In your answer, print each of the records below exactly.

──────

(** X5: the lock does not count its holders.  With two gates open on one
    page, closing or removing one of them assigns "unset" although the
    other is still open. *)
Theorem closing_one_gate_unlocks_page (gs : Gates) (d : Document)
    (i j : nat) (next : Presence) :
  i <> j ->
  is_open (gs i) = true ->
  is_open (gs j) = true ->
  is_open next = false ->
  let page := gate_commit i next (gs, d) in
  is_open (fst page j) = true /\ overflow (snd page) = "unset".
Proof.
  intros Hij Hi Hj Hnext. cbn. unfold set_gate.
  apply Nat.eqb_neq in Hij. rewrite Nat.eqb_sym in Hij. rewrite Hij.
  split; [exact Hj|].
  destruct (gs i) as [[|]|]; try discriminate Hi.
  destruct next as [[|]|]; [discriminate Hnext | reflexivity | reflexivity].
Qed.

Lemma closing_one_gate_unlocks_page_witness :
  let gs : Gates := fun _ => Some true in
  let d := {| overflow := "hidden"; assignments := ["hidden"; "hidden"] |} in
  overflow (snd (gate_commit 0 None (gs, d))) = "unset".
Proof.
  intros gs d.
  assert (Hij : 0 <> 1) by discriminate.
  exact (proj2 (closing_one_gate_unlocks_page gs d 0 1 None
                  Hij eq_refl eq_refl eq_refl)).
Defined.

End GateUseFacts.

(* ================================================================== *)
(** ** Further properties of the sign-out control *)
(* ================================================================== *)

Module PageFacts.

Import ConfirmationModal AuthButton Page.

Section Runs.

Variable Session : Type.
Variable Err : Type.
Variable cn : list (option string) -> string.

Implicit Types (h : Hooks) (q : SessionQuery Session)
  (x : Machine Session Err) (ev : Event Session Err).

(** X6: without the modal in the tree - the session query pending, or no
    session - no click changes the hook cells or the number of outstanding
    calls, and the only call a click can make is [router.push('/sign-in')],
    from the sign-in button. *)
Theorem no_session_no_confirmation x (t : Target) :
  modal_presence (view cn x) = None ->
  st (step cn x (UserClick t)) = st x /\
  log (step cn x (UserClick t))
  = log x ++ match t with
             | OwnButton =>
                 if shows_sign_in (view cn x)
                 then [RouterPush "/sign-in"]
                 else []
             | InDialog _ => []
             end.
Proof.
  destruct x as [[[sh busy] n] [session pending] l e].
  unfold view, AuthButton, ConfirmationModal. cbn.
  destruct pending.
  - intros _. destruct t; cbn; split; rewrite ?app_nil_r; reflexivity.
  - destruct session as [session|].
    + destruct sh; discriminate.
    + intros _. destruct t; cbn; split; rewrite ?app_nil_r; reflexivity.
Qed.

(** X7: a click on the backdrop, the close button or (while nothing is in
    flight) the cancel button of the rendered dialog only sets
    [showSignOutConfirm] to false: the loading flag and the outstanding
    calls stay, no other call is made, and the next render returns no
    dialog - but the dismissed dialog is still on screen, as it was
    rendered, until its exit animation completes. *)
Theorem dismissing_only_hides_dialog x (c : Control) (d : Dialog Callback) :
  rendered_dialog (view cn x) = Some d ->
  c <> ConfirmButton ->
  GateUse.guarded c && isSigningOut (hooks (st x)) = false ->
  let x' := step cn x (UserClick (InDialog c)) in
  st x' = {| hooks := {| showSignOutConfirm := false;
                         isSigningOut := isSigningOut (hooks (st x)) |};
             outstanding := outstanding (st x) |} /\
  log x' = log x ++ [SetShowSignOutConfirm false] /\
  rendered_dialog (view cn x') = None /\
  on_screen cn x' = Some d /\
  on_screen cn (step cn x' ExitComplete) = None.
Proof.
  destruct x as [[[sh busy] n] [session pending] l e].
  unfold view, on_screen, AuthButton, ConfirmationModal. cbn.
  destruct pending; [discriminate|].
  destruct session as [session|]; [|discriminate].
  destruct sh; [|discriminate]. cbn. intros Hd Hc Hguard.
  injection Hd as <-.
  destruct c; cbn in Hguard; try congruence; try subst busy;
    cbn; repeat split.
Qed.

(** X10: what the user is asked.  The tree the component returns contains
    the dialog exactly when the session query has resolved to a session
    and [showSignOutConfirm] holds; that dialog reads "Sign Out" / "Are you
    sure you want to sign out?", offers "Cancel" (the gate's default) and
    "Sign Out", the latter replaced by "Processing..." while signing out. *)
Theorem sign_out_dialog_texts q h :
  option_map texts (rendered_dialog (AuthButton cn q h))
  = if negb (isPending q) && has_session q && showSignOutConfirm h
    then Some ("Sign Out", "Are you sure you want to sign out?", "Cancel",
               if isSigningOut h then "Processing..." else "Sign Out")
    else None.
Proof.
  destruct q as [session pending], h as [sh busy].
  unfold AuthButton, ConfirmationModal, has_session. cbn.
  destruct pending; [reflexivity|].
  destruct session; [|reflexivity].
  destruct sh; reflexivity.
Qed.

(** *** Accounting for the sign-out calls *)

Lemma run_handler_accounted (c : Callback) x :
  accounted x -> accounted (run (handler Err c) x).
Proof.
  destruct x as [[hk n] q l e]. unfold accounted, count. cbn.
  intros Hacc.
  destruct c; cbn; rewrite ?filter_app, ?length_app; cbn; lia.
Qed.

Lemma run_handler_destinations (c : Callback) x :
  Forall known_destination (log x) ->
  Forall known_destination (log (run (handler Err c) x)).
Proof.
  destruct x as [[hk n] q l e]. cbn. intros Hl.
  destruct c; cbn; apply Forall_app; split; try exact Hl;
    repeat (apply Forall_cons; [cbn; auto|]); apply Forall_nil.
Qed.

Lemma run_callbacks_accounted (cs : list Callback) :
  forall x,
    accounted x /\ Forall known_destination (log x) ->
    accounted (run_callbacks cs x) /\
    Forall known_destination (log (run_callbacks cs x)).
Proof.
  induction cs as [|c cs IH]; intros x [Hacc Hl]; cbn.
  - now split.
  - apply IH. split.
    + now apply run_handler_accounted.
    + now apply run_handler_destinations.
Qed.

Lemma settle_accounted (o : Outcome Err) x n :
  outstanding (st x) = S n ->
  accounted x /\ Forall known_destination (log x) ->
  accounted (run (confirmSignOut_after_await Err o) x) /\
  Forall known_destination (log (run (confirmSignOut_after_await Err o) x)).
Proof.
  destruct x as [[hk m] q l e]. unfold accounted, count. cbn.
  intros -> [Hacc Hl].
  destruct o; cbn; rewrite ?filter_app, ?length_app; cbn;
    (split; [lia|]); apply Forall_app; split; try exact Hl;
    repeat (apply Forall_cons; [cbn; auto|]); apply Forall_nil.
Qed.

──────

_Result of this task_
(** X5: the lock does not count its holders.  With two gates open on one
    page, closing or removing one of them assigns "unset" although the
    other is still open. *)
Theorem closing_one_gate_unlocks_page (gs : Gates) (d : Document)
    (i j : nat) (next : Presence) :
  i <> j ->
  is_open (gs i) = true ->
  is_open (gs j) = true ->
  is_open next = false ->
  let page := gate_commit i next (gs, d) in
  is_open (fst page j) = true /\ overflow (snd page) = "unset".
Proof.
  intros Hij Hi Hj Hnext. cbn. unfold set_gate.
  apply Nat.eqb_neq in Hij. rewrite Nat.eqb_sym in Hij. rewrite Hij.
  split; [exact Hj|].
  destruct (gs i) as [[|]|]; try discriminate Hi.
  destruct next as [[|]|]; [discriminate Hnext | reflexivity | reflexivity].
Qed.

Lemma closing_one_gate_unlocks_page_witness :
  let gs : Gates := fun _ => Some true in
  let d := {| overflow := "hidden"; assignments := ["hidden"; "hidden"] |} in
  overflow (snd (gate_commit 0 None (gs, d))) = "unset".
Proof.
  intros gs d.
  assert (Hij : 0 <> 1) by discriminate.
  exact (proj2 (closing_one_gate_unlocks_page gs d 0 1 None
                  Hij eq_refl eq_refl eq_refl)).
Defined.

End GateUseFacts.

(* ================================================================== *)
(** ** Further properties of the sign-out control *)
(* ================================================================== *)

Module PageFacts.

Import ConfirmationModal AuthButton Page.

Section Runs.

Variable Session : Type.
Variable Err : Type.
Variable cn : list (option string) -> string.

Implicit Types (h : Hooks) (q : SessionQuery Session)
  (x : Machine Session Err) (ev : Event Session Err).

(** X6: without the modal in the tree - the session query pending, or no
    session - no click changes the hook cells or the number of outstanding
    calls, and the only call a click can make is [router.push('/sign-in')],
    from the sign-in button. *)
Theorem no_session_no_confirmation x (t : Target) :
  modal_presence (view cn x) = None ->
  st (step cn x (UserClick t)) = st x /\
  log (step cn x (UserClick t))
  = log x ++ match t with
             | OwnButton =>
                 if shows_sign_in (view cn x)
                 then [RouterPush "/sign-in"]
                 else []
             | InDialog _ => []
             end.
Proof.
  destruct x as [[[sh busy] n] [session pending] l e].
  unfold view, AuthButton, ConfirmationModal. cbn.
  destruct pending.
  - intros _. destruct t; cbn; split; rewrite ?app_nil_r; reflexivity.
  - destruct session as [session|].
    + destruct sh; discriminate.
    + intros _. destruct t; cbn; split; rewrite ?app_nil_r; reflexivity.
Qed.

(** X7: a click on the backdrop, the close button or (while nothing is in
    flight) the cancel button of the rendered dialog only sets
    [showSignOutConfirm] to false: the loading flag and the outstanding
    calls stay, no other call is made, and the next render returns no
    dialog - but the dismissed dialog is still on screen, as it was
    rendered, until its exit animation completes. *)
Theorem dismissing_only_hides_dialog x (c : Control) (d : Dialog Callback) :
  rendered_dialog (view cn x) = Some d ->
  c <> ConfirmButton ->
  GateUse.guarded c && isSigningOut (hooks (st x)) = false ->
  let x' := step cn x (UserClick (InDialog c)) in
  st x' = {| hooks := {| showSignOutConfirm := false;
                         isSigningOut := isSigningOut (hooks (st x)) |};
             outstanding := outstanding (st x) |} /\
  log x' = log x ++ [SetShowSignOutConfirm false] /\
  rendered_dialog (view cn x') = None /\
  on_screen cn x' = Some d /\
  on_screen cn (step cn x' ExitComplete) = None.
Proof.
  destruct x as [[[sh busy] n] [session pending] l e].
  unfold view, on_screen, AuthButton, ConfirmationModal. cbn.
  destruct pending; [discriminate|].
  destruct session as [session|]; [|discriminate].
  destruct sh; [|discriminate]. cbn. intros Hd Hc Hguard.
  injection Hd as <-.
  destruct c; cbn in Hguard; try congruence; try subst busy;
    cbn; repeat split.
Qed.

(** X10: what the user is asked.  The tree the component returns contains
    the dialog exactly when the session query has resolved to a session
    and [showSignOutConfirm] holds; that dialog reads "Sign Out" / "Are you
    sure you want to sign out?", offers "Cancel" (the gate's default) and
    "Sign Out", the latter replaced by "Processing..." while signing out. *)
Theorem sign_out_dialog_texts q h :
  option_map texts (rendered_dialog (AuthButton cn q h))
  = if negb (isPending q) && has_session q && showSignOutConfirm h
    then Some ("Sign Out", "Are you sure you want to sign out?", "Cancel",
               if isSigningOut h then "Processing..." else "Sign Out")
    else None.
Proof.
  destruct q as [session pending], h as [sh busy].
  unfold AuthButton, ConfirmationModal, has_session. cbn.
  destruct pending; [reflexivity|].
  destruct session; [|reflexivity].
  destruct sh; reflexivity.
Qed.

(** *** Accounting for the sign-out calls *)

Lemma run_handler_accounted (c : Callback) x :
  accounted x -> accounted (run (handler Err c) x).
Proof.
  destruct x as [[hk n] q l e]. unfold accounted, count. cbn.
  intros Hacc.
  destruct c; cbn; rewrite ?filter_app, ?length_app; cbn; lia.
Qed.

Lemma run_handler_destinations (c : Callback) x :
  Forall known_destination (log x) ->
  Forall known_destination (log (run (handler Err c) x)).
Proof.
  destruct x as [[hk n] q l e]. cbn. intros Hl.
  destruct c; cbn; apply Forall_app; split; try exact Hl;
    repeat (apply Forall_cons; [cbn; auto|]); apply Forall_nil.
Qed.

Lemma run_callbacks_accounted (cs : list Callback) :
  forall x,
    accounted x /\ Forall known_destination (log x) ->
    accounted (run_callbacks cs x) /\
    Forall known_destination (log (run_callbacks cs x)).
Proof.
  induction cs as [|c cs IH]; intros x [Hacc Hl]; cbn.
  - now split.
  - apply IH. split.
    + now apply run_handler_accounted.
    + now apply run_handler_destinations.
Qed.

Lemma settle_accounted (o : Outcome Err) x n :
  outstanding (st x) = S n ->
  accounted x /\ Forall known_destination (log x) ->
  accounted (run (confirmSignOut_after_await Err o) x) /\
  Forall known_destination (log (run (confirmSignOut_after_await Err o) x)).
Proof.
  destruct x as [[hk m] q l e]. unfold accounted, count. cbn.
  intros -> [Hacc Hl].
  destruct o; cbn; rewrite ?filter_app, ?length_app; cbn;
    (split; [lia|]); apply Forall_app; split; try exact Hl;
    repeat (apply Forall_cons; [cbn; auto|]); apply Forall_nil.
Qed.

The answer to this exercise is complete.